“Não pode ser muito importante para ele que seja tarde ou cedo para as orquídeas. Mas o senhor virá ver a Casa Merripit, não é?”
Uma curta caminhada levou-nos até lá, uma triste casa de charneca, a fazenda de algum criador de gado nos velhos tempos de prosperidade, mas agora reformada e transformada numa residência moderna. Era cercada por um pomar, mas as árvores, como é usual na charneca, eram mirradas e crestadas, e o aspecto geral do lugar era pobre e melancólico. Fomos recebidos por uma criada estranha, enrugada e metida num casaco cor de ferrugem que parecia combinar com a casa. Dentro, no entanto, havia aposentos amplos mobiliados com elegância em que tive a impressão de reconhecer o gosto da senhora. Ao olhar pela janela a interminável charneca salpicada de granito que ondulava ininterruptamente até o horizonte mais distante, não pude senão me admirar, pensando no que poderia ter trazido aquele homem altamente instruído e aquela bonita mulher para viver num tal lugar.
“Lugar esquisito para se escolher, não é?” disse ele, como se em resposta ao meu pensamento. “No entanto conseguimos viver razoavelmente felizes, não é, Beryl?”
“Muito felizes”, disse ela, mas não senti convicção em suas palavras.
“Eu tive um colégio”, disse Stapleton. “Ficava no norte do país. O trabalho, para um homem com o meu temperamento, era mecânico e desinteressante, mas o privilégio de conviver com a mocidade, de moldar aquelas mentes jovens e influenciá-las com nosso próprio caráter e ideais me era muito caro. No entanto, o destino estava contra nós. Uma grave epidemia irrompeu no colégio e três dos meninos morreram. Nunca me recuperei do golpe, e grande parte de meu capital foi irrecuperavelmente engolido. Contudo, não fosse pela perda da encantadora companhia dos meninos, eu poderia me regozijar com meu infortúnio, pois, com minhas fortes inclinações por botânica e zoologia, encontro um campo de trabalho ilimitado aqui, e minha irmã é tão devotada à natureza quanto eu. Tudo isso, dr. Watson, foi suscitado pela expressão com que contemplou a charneca pela janela.”

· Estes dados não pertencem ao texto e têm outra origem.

Definition config_errors (c : ControllerConfig) : py (list string) :=
  let get := getf (sections c) in
  gather
    [log_level_check (get "logging_config" "log_level");
     positive (get "logging_config" "log_max_line_length") "log_max_line_length";
     port_range (get "api_config" "controller_api_port") "controller_api_port";
     positive (get "instance_config" "instance_assemble_timeout") "instance_assemble_timeout";
     positive (get "instance_config" "instance_heartbeat_timeout") "instance_heartbeat_timeout";
     positive (get "instance_config" "instance_expired_timeout") "instance_expired_timeout";
     positive (get "instance_config" "instance_assembler_check_interval") "instance_assembler_check_interval";
     positive (get "instance_config" "instance_manager_check_interval") "instance_manager_check_interval";
     not_negative (get "instance_config" "send_cmd_retry_times") "send_cmd_retry_times";
     positive (get "event_config" "event_consumer_sleep_interval") "event_consumer_sleep_interval";
     positive (get "event_config" "coordinator_heartbeat_interval") "coordinator_heartbeat_interval";
     positive (get "fault_tolerance_config" "strategy_center_check_interval") "strategy_center_check_interval";
     positive (get "standby_config" "master_standby_check_interval") "master_standby_check_interval";
     port_range (get "etcd_config" "etcd_port") "etcd_port";
     positive (get "etcd_config" "etcd_timeout") "etcd_timeout";
     port_range (get "api_config" "observability_api_port") "observability_api_port"]%string.
Definition validate_config (c : ControllerConfig) : py unit := raise_errors (config_errors c).

(** [ControllerConfig()], with [__post_init__]. *)
Definition new_config (env : Env) : py ControllerConfig :=
  let c := mkConfig (default_sections env) None None in
  _ ← validate_config c; Ret c.

Definition tls_keys : list string := ["mgmt_tls_config"; "etcd_tls_config"; "grpc_tls_config"; "observability_tls_config"]%string.

(** [asdict] without the internal fields. *)
Definition to_dict (c : ControllerConfig) : option json := JObj <$> objects_json (sections c).

(** [save_to_json]: the files after it, and what it answers. *)
Definition save_to_json (fs : filesystem) (c : ControllerConfig) (json_path : option string) : filesystem * bool :=
  let path := match json_path with Some p => if bool_decide (p = "")%string then config_path c else Some p | None => config_path c end in
  match path with
  | None => (fs, false)
  | Some p =>
      if bool_decide (p = "")%string then (fs, false)
      else let '(fs', r) := save_config_to_json fs p MOTOR_CONTROLLER (to_dict c) in (fs', is_ret r)
  end.

Section logging.
Context (reconfigure_logging : object → py unit).

Definition from_json (env : Env) (fs : filesystem) (json_path : option string) : py ControllerConfig :=
  let path := config_path_of env json_path in
  let '(cfg, _) := read_document fs path MOTOR_CONTROLLER (update_tls_config tls_keys) in
  config ← new_config env;
  secs ← update_sections cfg (sections config) section_specs;
  let config := mkConfig secs path (mtime_of fs path) in
  _ ← reconfigure_logging (get_object secs "logging_config");
  Ret config.

Definition reload (env : Env) (fs : filesystem) (c : ControllerConfig) : ControllerConfig * bool :=
  match config_path c with
  | None => (c, false)
  | Some p =>
      if bool_decide (p = "")%string then (c, false)
      else
        match lookup_file fs p with
        | None => (c, false)
        | Some f =>
            if match last_modified c with Some t => negb (t =? 0) && (f_mtime f <=? t) | None => false end then (c, true)
            else
              match from_json env fs (Some p) with
              | Raise _ => (c, false)
              | Ret new =>
                  let c' := mkConfig (sections new) (config_path new) (Some (f_mtime f)) in
                  (c', is_ret (reconfigure_logging (get_object (sections c') "logging_config")))
              end
        end
  end.
End logging.

Definition sample_env : Env := mkEnv (Some "/cfg/user.json") (Some "10.0.0.5") "ctl.svc" "coord.svc" ""%string.
Definition one_file (p : string) (j : json) (t : Z) : filesystem := mkFS [(p, mkFile (Json j) t)] (λ _, true) (t + 1).
Definition quiet (o : object) : py unit := Ret tt.

Example defaults_load : is_ret (from_json quiet sample_env (mkFS [] (λ _, true) 0) None) = true.
Proof. vm_compute. reflexivity. Qed.
(** A value no check accepts is loaded all the same. *)
Example unchecked_port :
  match from_json quiet sample_env (one_file "/cfg/user.json" (JObj [(MOTOR_CONTROLLER, JObj [("etcd_config", JObj [("etcd_port", JInt 0); ("x", JNull)])])]%string) 7) None with
  | Ret c => getf (sections c) "etcd_config" "etcd_port" = VInt 0 ∧ validate_config c = Raise ValueError ∧ last_modified c = Some 7
  | _ => False
  end.
Proof. vm_compute. done. Qed.
(** A null part is not the default: it stops the controller. *)
Example null_part :
  from_json quiet sample_env (one_file "/cfg/user.json" (JObj [(MOTOR_CONTROLLER, JNull)]) 7) None = Raise TypeError.
Proof. vm_compute. done. Qed.
(** A lock key that is written out is shared with the other components. *)
Example written_lock_key :
  match from_json quiet sample_env (one_file "/cfg/user.json" (JObj [(MOTOR_CONTROLLER, JObj [("standby_config", JObj [("master_lock_key", JStr "/master_lock")])])]%string) 7) None with
  | Ret c => getf (sections c) "standby_config" "master_lock_key" = VStr "/master_lock"
  | _ => False
  end.
Proof. vm_compute. done. Qed.

(** ** Lemmas *)

Lemma default_valid env : validate_config (mkConfig (default_sections env) None None) = Ret tt.
Proof. reflexivity. Qed.
Lemma new_config_ok env : new_config env = Ret (mkConfig (default_sections env) None None).
Proof. reflexivity. Qed.

Lemma spec_names : NoDup (map s_name section_specs).
Proof. apply (bool_decide_unpack _). vm_compute. exact I. Qed.
Lemma spec_known env s : s ∈ section_specs → s_name s ∈ dkeys (default_sections env).
Proof.
  intros Hs. unfold section_specs in Hs. apply list_elem_of_fmap in Hs as (n & -> & Hn). cbn [s_name plain].
  revert n Hn. apply Forall_forall. vm_compute.
  repeat constructor; repeat (apply elem_of_list_here || apply elem_of_list_further).
Qed.

Lemma default_wf env : dict_wf (default_sections env).
Proof. apply (bool_decide_unpack _). vm_compute. exact I. Qed.
Lemma default_object_wf env name : dict_wf (get_object (default_sections env) name).
Proof.
  unfold get_object. destruct (dget (default_sections env) name) as [o|] eqn:E; [|apply dict_wf_nil].
  apply dget_Some_in in E. apply (list_elem_of_fmap_2 snd) in E. revert E. apply Forall_forall with (P := dict_wf).
  unfold dict_wf. repeat constructor; apply (bool_decide_unpack _); vm_compute; exact I.
Qed.

(** The part of a file that is the controller's. *)
Definition controller_part (raw : json) : json :=
  match raw with JObj d => default raw (dget d MOTOR_CONTROLLER) | _ => raw end.
Lemma read_controller fs p raw t : lookup_file fs p = Some (mkFile (Json raw) t) →
  (read_document fs (Some p) MOTOR_CONTROLLER (update_tls_config tls_keys)).1 = (update_tls_config tls_keys raw (controller_part raw)).1.
Proof. intros H. unfold read_document. cbn [mbind option_bind]. rewrite H. destruct raw; try done. cbn. by destruct (dget d MOTOR_CONTROLLER). Qed.

Lemma from_json_eq rl env fs p :
  from_json rl env fs p =
    (secs ← update_sections (read_document fs (config_path_of env p) MOTOR_CONTROLLER (update_tls_config tls_keys)).1 (default_sections env) section_specs;
     _ ← rl (get_object secs "logging_config"%string);
     Ret (mkConfig secs (config_path_of env p) (mtime_of fs (config_path_of env p)))).
Proof. unfold from_json. destruct (read_document _ _ _ _) as [cfg user]. rewrite new_config_ok. reflexivity. Qed.

Lemma from_json_shape rl env fs p c : from_json rl env fs p = Ret c → same_shape (sections c) (default_sections env).
Proof.
  rewrite from_json_eq. intros H. destruct (update_sections _ _ _) as [secs|] eqn:E; cbn in H; [|done].
  destruct (rl _); cbn in H; [|done]. injection H as <-. eapply update_sections_shape; [|done].
  intros s Hs. split; [|by apply spec_known]. unfold section_specs in Hs. apply list_elem_of_fmap in Hs as (n & -> & _). apply plain_ok.
Qed.

Lemma reload_cases rl env fs c :
  (reload rl env fs c).1 = c ∨
  ((reload rl env fs c).2 = true ∧ from_json rl env fs (config_path c) = Ret (reload rl env fs c).1).
Proof.
  unfold reload. destruct (config_path c) as [p|]; [|by left]. case_bool_decide as Hp; [by left|].
  destruct (lookup_file fs p) as [f|] eqn:Ef; [|by left].
  destruct (match last_modified c with Some t => _ | None => false end); [by left|].
  destruct (from_json rl env fs (Some p)) as [new|] eqn:E; [|by left]. right. cbn [fst snd sections].
  rewrite from_json_eq, config_path_given in E by done. destruct (update_sections _ _ _) as [secs|]; cbn in E; [|done].
  destruct (rl _) as [[]|] eqn:Erl; cbn in E; [|done]. injection E as <-.
  unfold mtime_of. cbn [sections config_path mbind option_bind]. rewrite Erl, lookup_idem, Ef. done.
Qed.

(** Files read one after the other. *)
Definition reloads (rl : object → py unit) (env : Env) (c : ControllerConfig) (l : list filesystem) : ControllerConfig :=
  fold_left (λ c fs, (reload rl env fs c).1) l c.

Lemma section_names_all env n : n ∈ map s_name section_specs ↔ n ∈ dkeys (default_sections env).
Proof.
  split; revert n; apply Forall_forall; vm_compute; repeat constructor.
Qed.
Lemma spec_plain s : s ∈ section_specs → ∃ n, s = plain n.
Proof. intros Hs. unfold section_specs in Hs. apply list_elem_of_fmap in Hs as (n & -> & _). eauto. Qed.
Lemma default_savable env : fields_are savable (default_sections env).
Proof. apply fields_are_all. unfold savable. repeat constructor; cbn; by eexists. Qed.

Lemma from_json_savable rl env fs p c : from_json rl env fs p = Ret c → fields_are savable (sections c).
Proof.
  rewrite from_json_eq. intros H. destruct (update_sections _ _ _) as [secs|] eqn:E; cbn in H; [|done].
  destruct (rl _); cbn in H; [|done]. injection H as <-. eapply update_sections_keep; [|apply default_savable|exact E].
  intros s Hs. pose proof (spec_known env s Hs). apply spec_plain in Hs as [n ->].
  split_and!; [apply plain_keeps; intros; by eexists|apply plain_ok|done].
Qed.

(** What holds of a configuration a file was loaded into holds after any reloads. *)
Lemma reloads_loaded (P : ControllerConfig → Prop) rl env c l :
  (∀ fs p c, from_json rl env fs p = Ret c → P c) → P c → P (reloads rl env c l).
Proof.
  intros Hload. revert c. induction l as [|fs l IH]; intros c Hc; [done|]. cbn. apply IH.
  destruct (reload_cases rl env fs c) as [->|[_ E]]; [done|by eapply Hload].
Qed.

(** A document with the saved sections loads as the saved configuration. *)
Lemma load_saved rl env fs p c d raw t d' : p ≠ ""%string → same_shape (sections c) (default_sections env) → (∀ o, rl o = Ret tt) →
  objects_json (sections c) = Some d → lookup_file fs p = Some (mkFile (Json raw) t) → controller_part raw = JObj d' →
  (∀ k, k ∈ section_names → with_tls tls_keys raw d' k = dget d k) →
  from_json rl env fs (Some p) = Ret (mkConfig (sections c) (Some (path_str p)) (Some t)).
Proof.
  intros Hp Hs Hrl Hd Hf Hpart Htls. rewrite from_json_eq, config_path_given, (read_controller fs (path_str p) raw t) by (done || by rewrite lookup_idem).
  rewrite Hpart. destruct (update_tls_spec tls_keys raw d') as (d2 & -> & Hg & _). cbn [fst].
  rewrite (sections_back (sections c) (sections c) (default_sections env) d d2 section_specs);
    [|done|done|apply default_wf|apply default_object_wf|apply section_names_all|apply spec_names| |done| |].
  - cbn [mbind py_bind]. rewrite Hrl. cbn. unfold mtime_of. cbn. by rewrite lookup_idem, Hf.
  - intros s Hin. apply spec_plain in Hin as [n ->]. apply plain_ok.
  - intros k Hk. rewrite Hg. apply Htls. unfold section_specs in Hk. by rewrite map_map, map_id in Hk.
  - intros s k old j v Hin _ Hj Hv. apply spec_plain in Hin as [n ->]. rewrite plain_read. congruence.
Qed.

“Certamente passou pela minha cabeça que isto poderia ser um pouco enfadonho… menos para o senhor, talvez, que para sua irmã.”
“Não, não, nunca me sinto entediada”, disse ela rapidamente.
“Temos livros, temos nossos estudos, e temos vizinhos interessantes. O dr. Mortimer é um homem muito culto na sua área. O pobre Sir Charles também era um companheiro admirável. Nós o conhecíamos bem, e sentimos mais falta dele do que posso expressar. Julgaria uma intromissão se eu fizesse uma visita hoje à tarde a Sir Henry para conhecê-lo?”
“Tenho certeza de que ele ficaria encantado.”
“Então talvez possa mencionar que pretendo fazer isso. À nossa maneira humilde, podemos fazer algo para tornar as coisas mais fáceis para ele até que se acostume com seu novo ambiente. Gostaria de subir, dr. Watson, e examinar minha coleção de Lepidoptera? Creio que é a mais completa no sudoeste da Inglaterra. Quando tiver acabado de examiná-las, o almoço estará quase pronto.”
Mas eu estava impaciente para voltar ao meu posto. A melancolia da charneca, a morte do infeliz pônei, o estranho som que havia sido associado à lenda soturna dos Baskerville — todas essas coisas davam um toque de tristeza aos meus pensamentos. Depois, coroando essas impressões mais ou menos vagas, viera o aviso claro e distinto de Miss Stapleton, dado com tanta seriedade que eu não podia duvidar que houvesse por trás dele uma razão grave e profunda. Resisti a todas as pressões para ficar para o almoço, e encetei imediatamente a caminhada de volta, tomando a trilha relvada por onde viéramos.
Parece, contudo, que devia haver algum atalho para os que a conheciam, pois antes de chegar à estrada avistei, para o meu pasmo, Miss Stapleton sentada numa pedra ao lado da vereda. Com o rosto lindamente corado pelo exercício, ela manteve a mão junto de si.
“Corri até aqui para interceptá-lo, dr. Watson”, disse ela. “Não tive tempo nem de pôr o chapéu.